[Opening Study material section]
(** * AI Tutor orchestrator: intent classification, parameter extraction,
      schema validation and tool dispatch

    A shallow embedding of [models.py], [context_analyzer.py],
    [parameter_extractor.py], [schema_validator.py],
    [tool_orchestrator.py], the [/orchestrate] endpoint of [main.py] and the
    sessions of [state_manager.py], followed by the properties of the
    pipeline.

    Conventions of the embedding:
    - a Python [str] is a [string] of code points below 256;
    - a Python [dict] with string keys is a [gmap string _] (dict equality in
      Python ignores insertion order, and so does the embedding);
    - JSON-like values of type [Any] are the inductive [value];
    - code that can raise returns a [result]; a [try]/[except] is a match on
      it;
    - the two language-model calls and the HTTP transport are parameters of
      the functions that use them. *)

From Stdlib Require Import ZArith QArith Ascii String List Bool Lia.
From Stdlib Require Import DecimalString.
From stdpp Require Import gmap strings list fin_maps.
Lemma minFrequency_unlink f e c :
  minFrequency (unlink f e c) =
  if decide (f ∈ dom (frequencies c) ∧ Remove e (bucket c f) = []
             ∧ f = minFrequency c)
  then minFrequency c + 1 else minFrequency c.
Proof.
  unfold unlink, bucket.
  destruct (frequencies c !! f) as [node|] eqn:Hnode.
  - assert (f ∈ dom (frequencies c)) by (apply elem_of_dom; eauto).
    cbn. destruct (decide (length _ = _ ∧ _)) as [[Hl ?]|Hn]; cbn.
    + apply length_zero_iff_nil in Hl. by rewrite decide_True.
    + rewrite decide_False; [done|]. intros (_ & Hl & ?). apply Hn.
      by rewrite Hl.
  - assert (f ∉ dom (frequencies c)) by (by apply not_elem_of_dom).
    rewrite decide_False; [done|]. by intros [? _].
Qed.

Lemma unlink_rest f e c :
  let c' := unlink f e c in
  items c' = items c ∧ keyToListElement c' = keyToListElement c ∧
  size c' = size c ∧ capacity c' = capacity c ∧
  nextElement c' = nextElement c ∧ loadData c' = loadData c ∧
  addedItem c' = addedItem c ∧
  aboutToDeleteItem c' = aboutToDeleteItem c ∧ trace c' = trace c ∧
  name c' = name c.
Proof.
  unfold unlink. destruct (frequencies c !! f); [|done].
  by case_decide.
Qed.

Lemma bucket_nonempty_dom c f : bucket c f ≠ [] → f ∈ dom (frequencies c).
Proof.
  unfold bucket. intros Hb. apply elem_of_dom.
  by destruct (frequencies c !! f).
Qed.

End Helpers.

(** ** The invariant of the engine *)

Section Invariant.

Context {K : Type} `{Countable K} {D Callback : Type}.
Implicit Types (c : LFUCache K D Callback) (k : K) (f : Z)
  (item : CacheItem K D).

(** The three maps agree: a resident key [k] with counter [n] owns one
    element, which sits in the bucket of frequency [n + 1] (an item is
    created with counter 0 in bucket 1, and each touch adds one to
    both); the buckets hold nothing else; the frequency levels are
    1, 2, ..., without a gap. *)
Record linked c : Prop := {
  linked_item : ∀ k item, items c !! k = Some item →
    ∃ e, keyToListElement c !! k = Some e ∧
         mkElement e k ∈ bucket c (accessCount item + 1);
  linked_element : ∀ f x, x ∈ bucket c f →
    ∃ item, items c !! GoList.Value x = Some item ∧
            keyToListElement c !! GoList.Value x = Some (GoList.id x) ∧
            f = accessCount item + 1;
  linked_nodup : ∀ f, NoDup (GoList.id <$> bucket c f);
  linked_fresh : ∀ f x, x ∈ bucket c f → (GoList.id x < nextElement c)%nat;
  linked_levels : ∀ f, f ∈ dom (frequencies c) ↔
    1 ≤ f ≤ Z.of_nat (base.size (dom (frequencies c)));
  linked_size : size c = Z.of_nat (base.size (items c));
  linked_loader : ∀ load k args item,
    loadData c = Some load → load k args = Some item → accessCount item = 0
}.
[Closing Study material section]
■ **Task description**: Filter the entries above down to the lines containing the word "destruct".

■ **Answer box**:
  destruct (frequencies c !! f) as [node|] eqn:Hnode.
    cbn. destruct (decide (length _ = _ ∧ _)) as [[Hl ?]|Hn]; cbn.
  unfold unlink. destruct (frequencies c !! f); [|done].
  by destruct (frequencies c !! f).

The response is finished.